Section linear.
Context (fuel n : nat) (mask p2 : Z) (M0 : store_map) (evs : list event) (ps0 ps : list slot).
Context (lss : nat → list event) (hf : nat → list store_map) (lf : nat → gmap nat nat).
Hypothesis Hp2 : 0 ≤ p2.
Hypothesis Hmask : mask = 2 ^ p2 - 1.
Hypothesis Hsize : Z.of_nat (length ps0) = 2 ^ p2.
Hypothesis HU : run_inv fuel n mask ps0 evs ps lss.
Hypothesis Hlin : ∀ j, (j < length ps0)%nat → ∃ p σ, ps !! j = Some (p, σ) ∧
  linearized (part mask j M0) σ (hf j) (lf j) ∧ routed mask j σ ∧ time σ = length evs ∧
  (∀ id t, lf j !! id = Some t → ∃ i, lss j !! t = Some (Step i) ∧ (i < n)%nat).
Hypothesis Hout : ∀ j, (length ps0 ≤ j)%nat → lf j = ∅.

Let hs : list (list store_map) := hf <$> seq 0 (length ps0).
Let h : list store_map := whole hs <$> seq 0 (S (length evs)).

Lemma hs_lookup j hj : hs !! j = Some hj → (j < length ps0)%nat ∧ hj = hf j.
Proof. unfold hs. intros (i & -> & Hi)%list_lookup_fmap_Some. apply lookup_seq in Hi as [-> ?]. done. Qed.

Lemma hs_at j : (j < length ps0)%nat → hs !! j = Some (hf j).
Proof. intros Hj. unfold hs. rewrite list_lookup_fmap, lookup_seq_lt by done. done. Qed.

Lemma slot_of k : (route mask k < length ps0)%nat.
Proof. pose proof (route_lt p2 k Hp2) as H. rewrite <- Hmask in H. lia. Qed.

Lemma h_at t : (t ≤ length evs)%nat → h !! t = Some (whole hs t).
Proof. intros Ht. unfold h. rewrite list_lookup_fmap, lookup_seq_lt by lia. done. Qed.

Lemma hs_len j : (j < length ps0)%nat → length (hf j) = S (length evs).
Proof. intros Hj. destruct (Hlin j Hj) as (p & σ & _ & HL & _ & <- & _). apply HL. Qed.

Lemma hs_keys j hj t M k x : hs !! j = Some hj → hj !! t = Some M → M !! k = Some x → route mask k = j.
Proof.
  intros [Hj ->]%hs_lookup. destruct (Hlin j Hj) as (p & σ & _ & HL & Hr & _). by eapply history_routed.
Qed.

(** Two slots have no effect at one event. *)
Lemma effects_apart j j' id id' t :
  lf j !! id = Some t → lf j' !! id' = Some t → j = j' ∧ id = id'.
Proof.
  assert (Hin : ∀ j id t, lf j !! id = Some t → (j < length ps0)%nat).
  { intros i k u Hi. destruct (decide (i < length ps0)%nat) as [|Hge]; [done|].
    rewrite Hout in Hi by lia. by rewrite lookup_empty in Hi. }
  intros H1 H2. pose proof (Hin _ _ _ H1) as Hj. pose proof (Hin _ _ _ H2) as Hj'.
  destruct (Hlin j Hj) as (p & σ & _ & HL & _ & _ & Ha).
  destruct (Hlin j' Hj') as (p' & σ' & _ & _ & _ & _ & Ha').
  destruct (Ha id t H1) as (i & Hi & Hn), (Ha' id' t H2) as (i' & Hi' & Hn').
  assert (j = j') as <- by by eapply (u_step _ _ _ _ _ _ _ HU). split; [done|].
  by eapply (l_once _ _ _ _ HL).
Qed.

(** A slot without an effect at an event keeps its map. *)
Lemma slot_still j t :
  (j < length ps0)%nat → (t < length evs)%nat → (∀ id, lf j !! id ≠ Some t) → hf j !! S t = hf j !! t.
Proof.
  intros Hj Ht Hno. destruct (Hlin j Hj) as (p & σ & _ & HL & _ & Et & _).
  destruct (lookup_lt_is_Some_2 (hf j) t) as [M HM]; [rewrite hs_len by done; lia|].
  destruct (l_steps _ _ _ _ HL t M) as [->|[id Hid]]; [lia|done|done|]. by destruct (Hno id).
Qed.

WHAT THE TASK REQUIRES: Prepare a faithful transcription of the material above, with nothing altered.

TASK OUTPUT:
Section linear.
Context (fuel n : nat) (mask p2 : Z) (M0 : store_map) (evs : list event) (ps0 ps : list slot).
Context (lss : nat → list event) (hf : nat → list store_map) (lf : nat → gmap nat nat).
Hypothesis Hp2 : 0 ≤ p2.
Hypothesis Hmask : mask = 2 ^ p2 - 1.
Hypothesis Hsize : Z.of_nat (length ps0) = 2 ^ p2.
Hypothesis HU : run_inv fuel n mask ps0 evs ps lss.
Hypothesis Hlin : ∀ j, (j < length ps0)%nat → ∃ p σ, ps !! j = Some (p, σ) ∧
  linearized (part mask j M0) σ (hf j) (lf j) ∧ routed mask j σ ∧ time σ = length evs ∧
  (∀ id t, lf j !! id = Some t → ∃ i, lss j !! t = Some (Step i) ∧ (i < n)%nat).
Hypothesis Hout : ∀ j, (length ps0 ≤ j)%nat → lf j = ∅.

Let hs : list (list store_map) := hf <$> seq 0 (length ps0).
Let h : list store_map := whole hs <$> seq 0 (S (length evs)).

Lemma hs_lookup j hj : hs !! j = Some hj → (j < length ps0)%nat ∧ hj = hf j.
Proof. unfold hs. intros (i & -> & Hi)%list_lookup_fmap_Some. apply lookup_seq in Hi as [-> ?]. done. Qed.

Lemma hs_at j : (j < length ps0)%nat → hs !! j = Some (hf j).
Proof. intros Hj. unfold hs. rewrite list_lookup_fmap, lookup_seq_lt by done. done. Qed.

Lemma slot_of k : (route mask k < length ps0)%nat.
Proof. pose proof (route_lt p2 k Hp2) as H. rewrite <- Hmask in H. lia. Qed.

Lemma h_at t : (t ≤ length evs)%nat → h !! t = Some (whole hs t).
Proof. intros Ht. unfold h. rewrite list_lookup_fmap, lookup_seq_lt by lia. done. Qed.

Lemma hs_len j : (j < length ps0)%nat → length (hf j) = S (length evs).
Proof. intros Hj. destruct (Hlin j Hj) as (p & σ & _ & HL & _ & <- & _). apply HL. Qed.

Lemma hs_keys j hj t M k x : hs !! j = Some hj → hj !! t = Some M → M !! k = Some x → route mask k = j.
Proof.
  intros [Hj ->]%hs_lookup. destruct (Hlin j Hj) as (p & σ & _ & HL & Hr & _). by eapply history_routed.
Qed.

(** Two slots have no effect at one event. *)
Lemma effects_apart j j' id id' t :
  lf j !! id = Some t → lf j' !! id' = Some t → j = j' ∧ id = id'.
Proof.
  assert (Hin : ∀ j id t, lf j !! id = Some t → (j < length ps0)%nat).
  { intros i k u Hi. destruct (decide (i < length ps0)%nat) as [|Hge]; [done|].
    rewrite Hout in Hi by lia. by rewrite lookup_empty in Hi. }
  intros H1 H2. pose proof (Hin _ _ _ H1) as Hj. pose proof (Hin _ _ _ H2) as Hj'.
  destruct (Hlin j Hj) as (p & σ & _ & HL & _ & _ & Ha).
  destruct (Hlin j' Hj') as (p' & σ' & _ & _ & _ & _ & Ha').
  destruct (Ha id t H1) as (i & Hi & Hn), (Ha' id' t H2) as (i' & Hi' & Hn').
  assert (j = j') as <- by by eapply (u_step _ _ _ _ _ _ _ HU). split; [done|].
  by eapply (l_once _ _ _ _ HL).
Qed.

(** A slot without an effect at an event keeps its map. *)
Lemma slot_still j t :
  (j < length ps0)%nat → (t < length evs)%nat → (∀ id, lf j !! id ≠ Some t) → hf j !! S t = hf j !! t.
Proof.
  intros Hj Ht Hno. destruct (Hlin j Hj) as (p & σ & _ & HL & _ & Et & _).
  destruct (lookup_lt_is_Some_2 (hf j) t) as [M HM]; [rewrite hs_len by done; lia|].
  destruct (l_steps _ _ _ _ HL t M) as [->|[id Hid]]; [lia|done|done|]. by destruct (Hno id).
Qed.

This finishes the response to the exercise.